**Problem**
Reproduce each line from the first in the data through the line that contains "rl_key r = None" exactly; give nothing else.

** Opening Input block **

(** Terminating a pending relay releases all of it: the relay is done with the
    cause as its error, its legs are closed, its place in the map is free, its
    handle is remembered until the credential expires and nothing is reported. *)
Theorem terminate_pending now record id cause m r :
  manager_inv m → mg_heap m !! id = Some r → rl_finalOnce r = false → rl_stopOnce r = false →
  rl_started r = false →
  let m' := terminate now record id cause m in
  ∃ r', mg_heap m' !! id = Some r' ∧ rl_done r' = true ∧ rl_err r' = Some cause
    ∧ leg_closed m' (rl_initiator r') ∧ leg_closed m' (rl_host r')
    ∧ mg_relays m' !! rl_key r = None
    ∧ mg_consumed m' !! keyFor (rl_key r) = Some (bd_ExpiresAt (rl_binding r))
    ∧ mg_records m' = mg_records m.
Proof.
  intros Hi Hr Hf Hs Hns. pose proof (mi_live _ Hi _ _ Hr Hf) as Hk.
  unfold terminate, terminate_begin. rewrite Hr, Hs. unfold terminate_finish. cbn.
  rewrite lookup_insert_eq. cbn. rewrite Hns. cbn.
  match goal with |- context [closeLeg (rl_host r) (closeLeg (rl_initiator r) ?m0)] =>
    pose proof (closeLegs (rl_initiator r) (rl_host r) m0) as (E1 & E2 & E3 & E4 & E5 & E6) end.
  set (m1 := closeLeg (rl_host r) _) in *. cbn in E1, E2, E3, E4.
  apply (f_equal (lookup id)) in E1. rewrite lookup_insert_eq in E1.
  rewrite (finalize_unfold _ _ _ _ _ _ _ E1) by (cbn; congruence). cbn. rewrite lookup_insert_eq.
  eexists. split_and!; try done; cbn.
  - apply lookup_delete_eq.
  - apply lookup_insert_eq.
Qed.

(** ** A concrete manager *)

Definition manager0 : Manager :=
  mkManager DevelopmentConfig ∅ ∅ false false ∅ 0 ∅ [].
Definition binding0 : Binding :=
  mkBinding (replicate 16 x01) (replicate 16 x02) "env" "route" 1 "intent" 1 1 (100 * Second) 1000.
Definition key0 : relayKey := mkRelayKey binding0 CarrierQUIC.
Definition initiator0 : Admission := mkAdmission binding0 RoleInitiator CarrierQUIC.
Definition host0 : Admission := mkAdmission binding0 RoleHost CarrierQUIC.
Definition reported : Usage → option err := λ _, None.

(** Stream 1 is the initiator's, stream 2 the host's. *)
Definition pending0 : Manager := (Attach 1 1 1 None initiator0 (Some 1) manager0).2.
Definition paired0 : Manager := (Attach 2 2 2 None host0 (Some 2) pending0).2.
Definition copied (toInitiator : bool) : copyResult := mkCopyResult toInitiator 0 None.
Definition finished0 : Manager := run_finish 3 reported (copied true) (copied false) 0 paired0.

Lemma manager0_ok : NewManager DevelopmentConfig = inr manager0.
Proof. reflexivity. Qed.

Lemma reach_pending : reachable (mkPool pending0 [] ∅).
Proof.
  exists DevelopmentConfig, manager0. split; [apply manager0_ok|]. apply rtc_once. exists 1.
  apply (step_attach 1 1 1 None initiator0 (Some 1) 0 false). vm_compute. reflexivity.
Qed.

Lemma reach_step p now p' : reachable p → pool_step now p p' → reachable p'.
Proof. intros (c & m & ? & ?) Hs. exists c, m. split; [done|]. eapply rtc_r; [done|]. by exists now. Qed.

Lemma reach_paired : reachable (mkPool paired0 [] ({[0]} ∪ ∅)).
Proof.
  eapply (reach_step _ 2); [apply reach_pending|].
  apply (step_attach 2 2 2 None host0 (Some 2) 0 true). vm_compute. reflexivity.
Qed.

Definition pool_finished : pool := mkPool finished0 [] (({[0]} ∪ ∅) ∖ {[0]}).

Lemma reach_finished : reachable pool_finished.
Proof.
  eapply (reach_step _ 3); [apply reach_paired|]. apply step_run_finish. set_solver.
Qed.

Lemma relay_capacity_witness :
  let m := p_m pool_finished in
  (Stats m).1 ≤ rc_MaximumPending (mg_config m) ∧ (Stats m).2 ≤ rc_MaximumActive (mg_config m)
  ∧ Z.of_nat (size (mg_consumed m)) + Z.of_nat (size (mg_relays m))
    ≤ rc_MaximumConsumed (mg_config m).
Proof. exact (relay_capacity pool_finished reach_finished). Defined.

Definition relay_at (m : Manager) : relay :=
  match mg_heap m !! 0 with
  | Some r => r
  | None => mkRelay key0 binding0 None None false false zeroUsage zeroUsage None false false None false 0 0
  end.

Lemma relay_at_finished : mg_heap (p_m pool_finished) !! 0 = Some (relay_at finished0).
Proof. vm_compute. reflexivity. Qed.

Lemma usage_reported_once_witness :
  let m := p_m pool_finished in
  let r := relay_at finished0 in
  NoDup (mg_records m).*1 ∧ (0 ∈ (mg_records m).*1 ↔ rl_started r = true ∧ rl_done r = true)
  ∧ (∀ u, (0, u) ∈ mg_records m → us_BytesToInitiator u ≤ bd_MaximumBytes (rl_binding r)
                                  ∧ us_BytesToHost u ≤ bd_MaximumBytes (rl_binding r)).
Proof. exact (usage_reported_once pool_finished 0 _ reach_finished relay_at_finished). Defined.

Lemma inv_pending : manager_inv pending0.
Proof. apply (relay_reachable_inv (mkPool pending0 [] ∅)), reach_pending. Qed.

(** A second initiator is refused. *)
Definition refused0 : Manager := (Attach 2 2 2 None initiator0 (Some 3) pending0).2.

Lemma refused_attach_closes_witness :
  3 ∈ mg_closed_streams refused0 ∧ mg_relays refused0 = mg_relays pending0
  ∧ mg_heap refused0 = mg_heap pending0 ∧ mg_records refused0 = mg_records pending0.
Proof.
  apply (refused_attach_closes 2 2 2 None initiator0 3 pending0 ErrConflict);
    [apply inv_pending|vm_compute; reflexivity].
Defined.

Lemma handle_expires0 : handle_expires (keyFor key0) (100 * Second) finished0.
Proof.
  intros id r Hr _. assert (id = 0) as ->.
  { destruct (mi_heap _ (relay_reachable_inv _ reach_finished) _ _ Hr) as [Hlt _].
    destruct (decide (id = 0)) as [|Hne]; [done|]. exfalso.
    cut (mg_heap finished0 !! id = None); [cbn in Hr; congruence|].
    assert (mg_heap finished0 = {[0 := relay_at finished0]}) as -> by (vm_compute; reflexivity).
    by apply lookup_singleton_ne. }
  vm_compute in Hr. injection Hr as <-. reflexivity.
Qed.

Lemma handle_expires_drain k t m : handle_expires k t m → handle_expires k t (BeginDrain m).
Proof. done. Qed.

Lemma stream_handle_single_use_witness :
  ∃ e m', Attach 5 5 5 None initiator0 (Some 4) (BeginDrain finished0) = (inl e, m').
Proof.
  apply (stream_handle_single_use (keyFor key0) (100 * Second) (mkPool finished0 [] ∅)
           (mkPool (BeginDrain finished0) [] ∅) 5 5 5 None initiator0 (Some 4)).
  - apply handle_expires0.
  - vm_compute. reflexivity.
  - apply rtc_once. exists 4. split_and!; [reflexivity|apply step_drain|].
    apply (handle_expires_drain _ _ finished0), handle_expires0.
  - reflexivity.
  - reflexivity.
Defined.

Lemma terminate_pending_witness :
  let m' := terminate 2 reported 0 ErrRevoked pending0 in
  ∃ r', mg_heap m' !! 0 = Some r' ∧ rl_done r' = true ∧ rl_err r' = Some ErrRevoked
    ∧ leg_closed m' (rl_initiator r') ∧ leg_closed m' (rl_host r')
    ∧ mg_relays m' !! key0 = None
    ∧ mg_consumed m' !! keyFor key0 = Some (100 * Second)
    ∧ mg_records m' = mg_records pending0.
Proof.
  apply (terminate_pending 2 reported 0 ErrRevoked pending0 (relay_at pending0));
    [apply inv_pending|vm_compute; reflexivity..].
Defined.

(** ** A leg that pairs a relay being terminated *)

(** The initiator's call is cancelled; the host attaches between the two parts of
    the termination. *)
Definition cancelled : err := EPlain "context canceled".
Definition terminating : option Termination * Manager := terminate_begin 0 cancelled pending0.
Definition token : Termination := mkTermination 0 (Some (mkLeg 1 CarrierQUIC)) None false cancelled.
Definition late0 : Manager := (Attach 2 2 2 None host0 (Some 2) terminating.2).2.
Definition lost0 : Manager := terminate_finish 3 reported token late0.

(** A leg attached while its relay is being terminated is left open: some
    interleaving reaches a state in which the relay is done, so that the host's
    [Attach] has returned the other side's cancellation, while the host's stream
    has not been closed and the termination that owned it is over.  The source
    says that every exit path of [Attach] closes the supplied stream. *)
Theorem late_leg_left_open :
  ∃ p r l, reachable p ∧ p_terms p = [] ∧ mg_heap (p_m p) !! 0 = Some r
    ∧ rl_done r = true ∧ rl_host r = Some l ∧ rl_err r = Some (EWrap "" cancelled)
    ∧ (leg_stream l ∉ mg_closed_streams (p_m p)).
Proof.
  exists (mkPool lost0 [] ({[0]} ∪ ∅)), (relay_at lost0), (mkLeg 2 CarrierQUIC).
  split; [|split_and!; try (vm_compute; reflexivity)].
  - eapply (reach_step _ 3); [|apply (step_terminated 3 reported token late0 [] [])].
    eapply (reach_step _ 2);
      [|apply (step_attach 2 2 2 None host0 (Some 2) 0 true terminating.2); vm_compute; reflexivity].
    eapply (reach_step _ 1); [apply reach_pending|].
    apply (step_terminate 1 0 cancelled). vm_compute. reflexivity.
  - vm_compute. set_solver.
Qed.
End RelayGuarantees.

** Closing Input block **

**Final answer**
(** Terminating a pending relay releases all of it: the relay is done with the
    cause as its error, its legs are closed, its place in the map is free, its
    handle is remembered until the credential expires and nothing is reported. *)
Theorem terminate_pending now record id cause m r :
  manager_inv m → mg_heap m !! id = Some r → rl_finalOnce r = false → rl_stopOnce r = false →
  rl_started r = false →
  let m' := terminate now record id cause m in
  ∃ r', mg_heap m' !! id = Some r' ∧ rl_done r' = true ∧ rl_err r' = Some cause
    ∧ leg_closed m' (rl_initiator r') ∧ leg_closed m' (rl_host r')
    ∧ mg_relays m' !! rl_key r = None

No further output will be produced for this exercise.